Friday Sep 8 2023 10:26
6 min
Shares in European were trying to break a seven-day losing streak early in Friday trade, with the Stoxx 600 moving tentatively higher and London, Frankfurt and Paris making gains of around 0.3%. The seven-day run of losses is the worst for the Stoxx 600 since February 2018, though the FTSE 100 rose yesterday as sentiment improved on Bank of England inflation expectations data. Gold trades a tad firmer above the 200-day SMA with real rates down, oil is off a touch for a second day and the dollar is giving back a little but heads for its eighth straight week of gains. Treasury yields were a tad softer with the 2yr under 5% and the 10yr down around 10bps from Thursday’s high above 4.30%. Copper was down all week and sugar and cocoa popped again on supply concerns.
Apple weighed on the US market, the company sliding almost 3% amid fears that China is seeking to ban various domestic consumers from iPhones. That helped send the Nasdaq down almost 1% for a fourth day of losses, whilst the S&P 500 fell for a third day. Chipmakers were caught up in the selling, with Nvidia down 1.75% and Qualcomm sliding 7%. Note NVDA CEO Jensen Huang sold $42m of stock, part of a predetermined plan. But insider selling at NVDA has been heavy of late, buying less so.
On Apple – not immaterial concerns around China and a crackdown on the use of iPhones by officials. Greater China accounts for about a fifth of sales, and maybe around 50mn iPhone sales annually. But I'm not convinced a full bazooka is on the cards – for instance an outright Apple product ban doesn’t seems very unlikely. It’s no coincidence that Huawei is back with a new flagship device just before Apple launches the iPhone 15 – Beijing will be happy to let rumours do the rounds to nudge consumers into buying China not America. However, we can also see it perhaps through the lens of the broader tit-for-tat between the US and China, so won’t necessarily be forgotten soon and it will not be immaterial in terms of sales for Apple.
There was more of the good news = bad news narrative as US weekly unemployment claims came in at the lowest since February – painting a picture of a labour market still in robust shape. Meanwhile productivity is at its best in three years. The Fed’s Lorie Logan said it “could be appropriate” to skip a rate hike although “there is work left to do”.

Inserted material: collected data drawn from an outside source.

(* ===== verification/ForIn.v ===== *)
(** * [for...in] over an object the loop body mutates (lines 50, 132)

    The second loop of each snapshot handler enumerates the store with
    [for (const id in frontEndPlayers)] (line 132) or
    [for (const frontEndProjectileId in frontEndProjectiles)] (line 50)
    while its body deletes the key it visits.  ECMAScript fixes that a
    key deleted before its turn is not visited and that no key is
    visited twice; string keys come in insertion order.  [for_in] is
    that enumeration: each round takes the first key of the object as
    it is now that has not been visited yet.  It runs on fuel, one unit
    per round; [None] means the fuel ran out.

    The handlers are modelled with [for_each] over the keys the store
    had when the loop started.  [for_in_for_each] proves the two agree,
    and that one unit of fuel per key plus one is enough, for every
    body that deletes at most the key it visits. *)

From S2P Require Import Prelude JsObject.

Section ForIn.
Context {St : Type} (keys_of : St -> list string) (body : string -> St -> outcome St).

(** One round per visited key; the loop ends when every present key
    has been visited. *)
Fixpoint for_in (fuel : nat) (visited : list string) (s : St) : option (outcome St) :=
  match fuel with
  | O => None
  | S fuel' =>
      match filter (fun k => k ∉ visited) (keys_of s) with
      | [] => Some (Normal s)
      | k :: _ =>
          match body k s with
          | Normal s' => for_in fuel' (visited ++ [k]) s'
          | Thrown e s' => Some (Thrown e s')
          end
      end
  end.

(** What the bodies of lines 50-54 and 132-143 do to the keys: a
    normal run keeps them or deletes the visited one. *)
Definition deletes_at_most_visited : Prop :=
  forall k s s', body k s = Normal s' ->
    keys_of s' = keys_of s \/ keys_of s' = filter (fun j => j <> k) (keys_of s).

(** ** Lemmas *)

Lemma filter_none {A : Type} (P : A -> Prop) `{!forall x, Decision (P x)} (l : list A) :
  Forall (fun x => ~ P x) l -> filter P l = [].
Proof. induction 1; [done|]. by rewrite filter_cons_False. Qed.

(** The keys still to visit: the present ones outside the visited
    prefix [P] of the initial keys [P ++ R] are exactly [R]. *)
Lemma for_in_pending (P R : list string) (Q : string -> Prop)
    `{!forall x, Decision (Q x)} :
  NoDup (P ++ R) -> Forall Q R ->
  filter (fun k => k ∉ P) (filter Q (P ++ R)) = R.
Proof.
  intros Hnd HQ. apply NoDup_app in Hnd as (_ & Hdisj & _).
  rewrite filter_app, (filter_all Q R HQ), filter_app.
  rewrite (filter_none (fun k => k ∉ P) (filter Q P)), (filter_all (fun k => k ∉ P) R); [done| |].
  - apply Forall_forall. intros x Hx Hp. exact (Hdisj x Hp Hx).
  - apply Forall_forall. intros x Hx. apply list_elem_of_filter in Hx as [_ Hx]. auto.
Qed.

(** The loop invariant: the object's keys are the initial keys filtered
    by what is still present, and everything not yet visited is. *)
Lemma for_in_from (Hb : deletes_at_most_visited) (R : list string) :
  forall fuel (P : list string) (Q : string -> Prop) `{!forall x, Decision (Q x)} s,
    NoDup (P ++ R) -> Forall Q R -> keys_of s = filter Q (P ++ R) ->
    (length R < fuel)%nat ->
    for_in fuel P s = Some (for_each body R s).
Proof.
  induction R as [|k R IH]; intros [|fuel] P Q HQd s Hnd HQ Hk Hf; simpl in Hf; try lia; simpl.
  - rewrite Hk, for_in_pending; done.
  - rewrite Hk, for_in_pending by done.
    destruct (body k s) as [s'|e s'] eqn:Hbody; simpl; [|done].
    assert (Hnd' : NoDup ((P ++ [k]) ++ R)) by by rewrite <- app_assoc.
    assert (Hk' : k ∉ R) by (apply NoDup_app in Hnd as (_ & _ & Hnd); by inversion Hnd).
    apply Forall_cons in HQ as [_ HQ].
    destruct (Hb k s s' Hbody) as [Hs' | Hs'].
    + apply (IH fuel (P ++ [k]) Q _); [done|done| |lia]. by rewrite Hs', Hk, <- app_assoc.
    + apply (IH fuel (P ++ [k]) (fun j => Q j /\ j <> k) _); [done| | |lia].
      * apply Forall_forall. intros j Hj. split; [by eapply Forall_forall|set_solver].
      * rewrite Hs', Hk, list_filter_filter, <- app_assoc. apply list_filter_iff. naive_solver.
Qed.

(** ** Properties *)

(** The JS enumeration of an object whose loop body deletes at
    most the key it visits terminates with [length keys + 1] units of
    fuel, and runs the body on exactly the keys the object had when the
    loop started, in their order: it equals [for_each] over them. *)
Theorem for_in_for_each s :
  deletes_at_most_visited -> NoDup (keys_of s) ->
  for_in (S (length (keys_of s))) [] s = Some (for_each body (keys_of s) s).
Proof.
  intros Hb Hnd. apply (for_in_from Hb (keys_of s) _ [] (fun _ => True) _); [done| | |lia].
  - by apply Forall_true.
  - simpl. symmetry. by apply filter_all, Forall_true.
Qed.

End ForIn.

More on this here from a model put forward in a Chicago Fed paper: “According to the model’s forecast, the policy tightening that’s already been done is sufficient to bring inflation back near the Fed’s target by the middle of 2024 while avoiding a recession.” So that is ample cover to stop, you might think. I think we might see the dots revised down to indicate no more hikes this year – market about 50/50 over one last hike in November.
Wells Fargo says Fed will cut a lot next year, beginning in March with a combined 225bps of easing in 2024. They say: “We believe that the Fed's tightening cycle has come to an end. The probability of another rate hike at the Sept. 20 FOMC meeting appears to be low. We acknowledge the FOMC could raise rates again at its meeting on Nov. 1, but we anticipate that the Committee will remain on hold as inflation continues to ease and as the economy decelerates.”
Not a heap of data today to worry about – earlier Japanese GDP growth was revised down, German CPI was down a fraction and yesterday EZ growth was revised down to just 0.1%, underlining the tough task facing the ECB next week.
SPX – H&S top playing out thus far – catalysts for a leap higher seem thin on the ground...seasonality a factor. Multi-year range-bound market for me as inflation won’t go away and the Fed will be forced into maintaining higher for longer, creating stagflationary conditions.
BoE – year ahead CPI expectations down sharp to 4.8% from 5.4% in July, 3yr stickier but still this will be very welcome news for the MPC ahead of its meeting later this month. We saw sterling come down as the dollar caught bid, but so far no strong desire among bears to test the 200-day.
GBPUSD: 200-day safe for now, MACD looking oversold.
Crude oil came off for a second day but is still heading to close the week higher. Speculators trimmed some positions to take profits and price action seems to be looking to consolidate the gains in the wake of the Russia-Saudi production cut extension. Whilst supplies are tight, inventories low and a tighter deficit predicted, bulls are very much looking over their shoulders at those long and variable lag effects from one of the most aggressive tightening cycles ever committed to by central banks. And don’t forget the impact of the strong dollar.
Real rates slid sharply, with the 10yr TIPS moving from 2% to 1.91% , allowing to gold to recover the the 200-day and kick on a bit.
China’s offshore yuan slipped to its weakest against the dollar since it began life in 2010, moving above the 7.35 level. The US dollar trimmed gains with DXY futures moving slightly away from yesterday’s six-month but is on course for its best weekly run in nine years. AUD and NZD fell for the week on China softness and most Asian currencies end the week lower against the resurgent dollar.